Но вместо этого – несмотря на то, что перед литературой стоит такое важное, живое дело, как эмансипация личности, – она занимается собственными кружковыми интересами, посвящает публику в нисколько не интересные ей литературные распри, а к вопросам жизни, науки, искусства подходит как-то робко, с оглядкой. Надо быть не только ближе к действительности, но и питаться ею, волноваться ею, изучать ее и освещать ее. Но “жизнь идет мимо литературы, а журнальные теории одна за другою сдаются в архив и умирают”. Современная же критика грешит именно тем, что она задается теориями и изобретает жизнь вместо того, чтобы приглядываться и прислушиваться к звукам окружающей действительности.

И для кого существует литература? Для незначительного кружка избранных, так как господа литераторы не желают спуститься до той требующей умственной пищи части общества, которая стоит на рубеже между народом и интеллигенцией, и “как будто призваны быть передатчиками и проводниками идей и знаний сверху вниз”. Словом, средние и низшие слои интеллигенции игнорируются журналистикой. Как же подойти к ним, как же сблизиться с ними? Для этого, прежде всего, надо стоять на почве практической деятельности, на почве факта, надо почаще прибегать к здравому смыслу вместо отвлеченных и книжных теорий.

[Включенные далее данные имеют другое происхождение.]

(** A node is taken out of the list: its predecessor and its successor are
    linked to each other, and the head moves on when the node was first. *)
Lemma dlist_unlink ns ns' pr h L1 i L2 a :
  dl ns pr h (L1 ++ i :: L2) a -> NoDup (L1 ++ i :: L2) -> a ∉ L1 ->
  (forall k n, k ∈ L1 ++ L2 -> index ns k = Some n ->
     exists n', index ns' k = Some n' /\
       prevOf n' = (if decide (k = hd a L2) then default pr (list.last L1)
                    else prevOf n) /\
       nextOf n' = (if decide (list.last L1 = Some k) then hd a L2
                    else nextOf n)) ->
  dl ns' pr (hd a (L1 ++ L2)) (L1 ++ L2) a.
Proof.
  intros Hd Hnd Ha Hfr.
  apply dlist_app in Hd as [Hd1 Hd2]. simpl in Hd1, Hd2.
  destruct Hd2 as [_ (n & Hn & Hp & Hd2)].
  pose proof (dlist_head _ _ _ _ _ Hd2) as Hnx.
  apply list.NoDup_app in Hnd as (Hnd1 & Hdisj & Hnd2).
  apply list.NoDup_cons in Hnd2 as [Hi2 Hnd2].
  apply dlist_app. split.
  - replace (hd a (L1 ++ L2)) with (hd (hd a L2) L1) by (destruct L1; reflexivity).
    eapply dlist_renext; [exact Hd1 | exact Hnd1 |].
    intros k m Hk Hm.
    destruct (Hfr k m ltac:(apply elem_of_app; left; exact Hk) Hm)
      as (m' & Hm' & Hmp & Hmx).
    exists m'. split; [exact Hm' |]. split; [| exact Hmx].
    rewrite decide_False in Hmp; [exact Hmp |].
    intros ->. destruct L2 as [| j L2]; simpl in *.
    + contradiction.
    + apply (Hdisj j Hk). right. left.
  - rewrite Hnx in Hd2.
    eapply dlist_reprev; [exact Hd2 | exact Hnd2 |].
    intros k m Hk Hm.
    destruct (Hfr k m ltac:(apply elem_of_app; right; exact Hk) Hm)
      as (m' & Hm' & Hmp & Hmx).
    exists m'. split; [exact Hm' |]. split; [| exact Hmp].
    rewrite decide_False in Hmx; [exact Hmx |].
    intros Hl. apply last_Some_elem_of in Hl.
    apply (Hdisj k Hl). right. exact Hk.
Qed.

End DList.

Section DListAt.

Variables prevOf nextOf : Node -> Z.

Lemma dlist_at ns pr h L1 i L2 a :
  dlist prevOf nextOf ns pr h (L1 ++ i :: L2) a ->
  exists n, index ns i = Some n /\
    prevOf n = default pr (list.last L1) /\ nextOf n = hd a L2.
Proof.
  intros Hd. apply dlist_app in Hd as [_ Hd]. simpl in Hd.
  destruct Hd as [_ (n & Hn & Hp & Hd)].
  exists n. split; [exact Hn |]. split; [exact Hp |].
  eapply dlist_head, Hd.
Qed.

End DListAt.

(** ** The free-index stack *)

Lemma wrap32_succ fo :
  0 <= fo < 2 ^ 32 -> fo <> NO_SPACE -> wrap32 (fo + 1) = fo + 1.
Proof. intros H Hne. apply wrap32_small. unfold NO_SPACE in Hne. lia. Qed.

Lemma wrap32_pred_succ fo :
  0 <= fo < 2 ^ 32 -> wrap32 (sub32 fo 1 + 1) = fo.
Proof.
  intros H. unfold sub32, wrap32.
  rewrite Z.add_mod_idemp_l by lia.
  replace (fo - 1 + 1) with fo by lia. apply Z.mod_small. exact H.
Qed.

Lemma stack_perm maxAllocs fs fo live live' :
  stack_ok maxAllocs fs fo live -> live ≡ₚ live' ->
  stack_ok maxAllocs fs fo live'.
Proof.
  intros (Hmx & Hlen & Hfo & Hcnt & Hnd & Hrng) Hperm.
  repeat split; try assumption; try tauto; try lia.
  - rewrite <- Hperm. exact Hcnt.
  - rewrite <- Hperm. exact Hnd.
  - apply Hrng. rewrite Hperm. assumption.
  - apply Hrng. rewrite Hperm. assumption.
Qed.

Lemma stack_pop maxAllocs fs fo live :
  stack_ok maxAllocs fs fo live -> fo <> NO_SPACE ->
  exists j, index fs fo = Some j /\ 0 <= j <= maxAllocs /\ (j ∉ live) /\
            stack_ok maxAllocs fs (sub32 fo 1) (j :: live).
Proof.
  intros (Hmx & Hlen & Hfo & Hcnt & Hnd & Hrng) Hne.
  rewrite (wrap32_succ fo Hfo Hne) in *.
  destruct (index_is_Some fs fo ltac:(lia)) as [j Hj].
  exists j. split; [exact Hj |].
  assert (take (Z.to_nat (fo + 1)) fs = take (Z.to_nat fo) fs ++ [j]) as Htake.
  { replace (Z.to_nat (fo + 1)) with (S (Z.to_nat fo)) by lia.
    apply take_S_r. unfold index in Hj. destruct (decide _); [exact Hj | discriminate]. }
  rewrite Htake in Hnd, Hrng. rewrite <- app_assoc in Hnd, Hrng. simpl in Hnd, Hrng.
  split; [apply Hrng; apply elem_of_app; right; left |].
  split.
  { apply list.NoDup_app in Hnd as (_ & _ & Hnd).
    apply list.NoDup_cons in Hnd as [Hj' _]. exact Hj'. }
  unfold stack_ok. rewrite (wrap32_pred_succ fo Hfo).
  split; [exact Hmx |]. split; [exact Hlen |].
  split; [apply wrap32_range |].
  split; [simpl length; lia |]. split; assumption.
Qed.

Lemma stack_push maxAllocs fs fo live i live' :
  stack_ok maxAllocs fs fo live -> live ≡ₚ i :: live' ->
  0 <= add32 fo 1 < Z.of_nat (length fs) /\
  stack_ok maxAllocs (<[Z.to_nat (add32 fo 1) := i]> fs) (add32 fo 1) live'.
Proof.
  intros (Hmx & Hlen & Hfo & Hcnt & Hnd & Hrng) Hperm.
  unfold add32. set (count := wrap32 (fo + 1)) in *.
  pose proof (wrap32_range (fo + 1)) as Hc. fold count in Hc.
  assert (Z.of_nat (length live) = Z.of_nat (length live') + 1) as Hll.
  { rewrite Hperm. simpl length. lia. }
  split; [lia |].
  assert (wrap32 (count + 1) = count + 1) as Hc1 by (apply wrap32_small; lia).
  unfold stack_ok. rewrite Hc1.
  split; [exact Hmx |]. split; [rewrite length_insert; exact Hlen |].
  split; [lia |]. split; [lia |].
  assert (take (Z.to_nat (count + 1)) (<[Z.to_nat count := i]> fs)
          = take (Z.to_nat count) fs ++ [i]) as Htake.
  { replace (Z.to_nat (count + 1)) with (S (Z.to_nat count)) by lia.
    erewrite take_S_r by (apply list_lookup_insert_eq; lia).
    rewrite take_insert_ge by lia. reflexivity. }
  rewrite Htake, <- app_assoc. simpl.
  split.
  - rewrite <- Hperm. exact Hnd.
  - intros k Hk. apply Hrng. rewrite Hperm. exact Hk.
Qed.

(** A live handle is a slot of the arena, hence not the sentinel. *)
Lemma stack_live_range maxAllocs fs fo live i :
  stack_ok maxAllocs fs fo live -> i ∈ live -> 0 <= i <= maxAllocs.
Proof.
  intros (_ & _ & _ & _ & _ & Hrng) Hi. apply Hrng, elem_of_app. right. exact Hi.
Qed.

Lemma stack_live_NoDup maxAllocs fs fo live :
  stack_ok maxAllocs fs fo live -> NoDup live.
Proof.
  intros (_ & _ & _ & _ & Hnd & _). apply list.NoDup_app in Hnd. tauto.
Qed.

(** ** Spans *)

Lemma total_app v1 v2 : total (v1 ++ v2) = total v1 + total v2.
Proof. induction v1 as [| s v1 IH]; simpl; [reflexivity | rewrite IH; lia]. Qed.

Lemma total_perm v1 v2 : v1 ≡ₚ v2 -> total v1 = total v2.
Proof. induction 1; simpl; lia. Qed.

Lemma total_free_used v : total (freeSpans v) + total (usedSpans v) = total v.
Proof.
  unfold freeSpans, usedSpans, isFree.
  induction v as [| s v IH]; simpl; [reflexivity |].
  destruct (inUse s); simpl; lia.
Qed.

Lemma tiles_total from v to : tiles from v to -> total v = to - from.
Proof.
  revert from. induction v as [| s v IH]; intros from; simpl.
  - lia.
  - intros (Hs & Hl & Ht). apply IH in Ht. lia.
Qed.

Lemma tiles_app from v1 v2 to :
  tiles from (v1 ++ v2) to <->
  tiles from v1 (from + total v1) /\ tiles (from + total v1) v2 to.
Proof.
  revert from. induction v1 as [| s v1 IH]; intros from; simpl.
  - rewrite Z.add_0_r. tauto.
  - rewrite IH. replace (from + len s + total v1) with (from + (len s + total v1)) by lia.
    tauto.
Qed.

Lemma tiles_nonneg from v to : tiles from v to -> 0 <= total v.
Proof.
  revert from. induction v as [| s v IH]; intros from; simpl; [lia |].
  intros (_ & Hl & Ht). apply IH in Ht. lia.
Qed.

“Не будем, – продолжает Писарев, – обманывать самих себя; ведь мы должны писать для общества, следовательно, должны заниматься тем, что всем доступно и всем должно принести пользу. Какой-нибудь общественный скандал в данную минуту интересует публику гораздо больше, нежели решение вопроса о том, существуют ли у нас западники или славянофилы: по поводу этого общественного скандала вы можете развить несколько светлых идей и заронить в ваших читателях кое-какие задатки развития и движения вперед. Спрашивается, по какому же побуждению вы не воспользуетесь этим случаем? Потому, скажете вы, что не желаете уронить достоинство идеи, не желаете вмешаться в толпу крикунов, свистунов и пр. Что за щепетильность, что за отвлеченность, что за брезгливость, что за фешенебельное и в то же время педантическое презрение к идеям, которые волнуют окружающих вас людей!..”

А между тем литература должна и может совершить великое дело – помочь своим читателям выработать миросозерцание, действующее и практическое. Для этого надо спуститься с высоты теории, так как “народ хитрее стал, и ни на какую штуку не ловится… Ум наш требует фактов, доказательств, фраза нас не отуманит, и в самом блестящем и стройном создании фантазии мы подметим слабость основания и произвольность выводов”.

Что же это за практическое, действующее миросозерцание, которое необходимо, чтобы каждый был работником?

“Если бы все в строгом смысле слова были эгоистами по убеждениям, т. е. заботились только о себе и повиновались бы одному влечению чувства, то, право, тогда привольнее было бы жить на белом свете, нежели теперь, когда о вас заботятся чуть не с колыбели сотни людей, которых вы почти не знаете и которые не знают вас как личность, а как единицу, как члена местного общества, как неделимое, носящее то или другое фамильное прозвище”.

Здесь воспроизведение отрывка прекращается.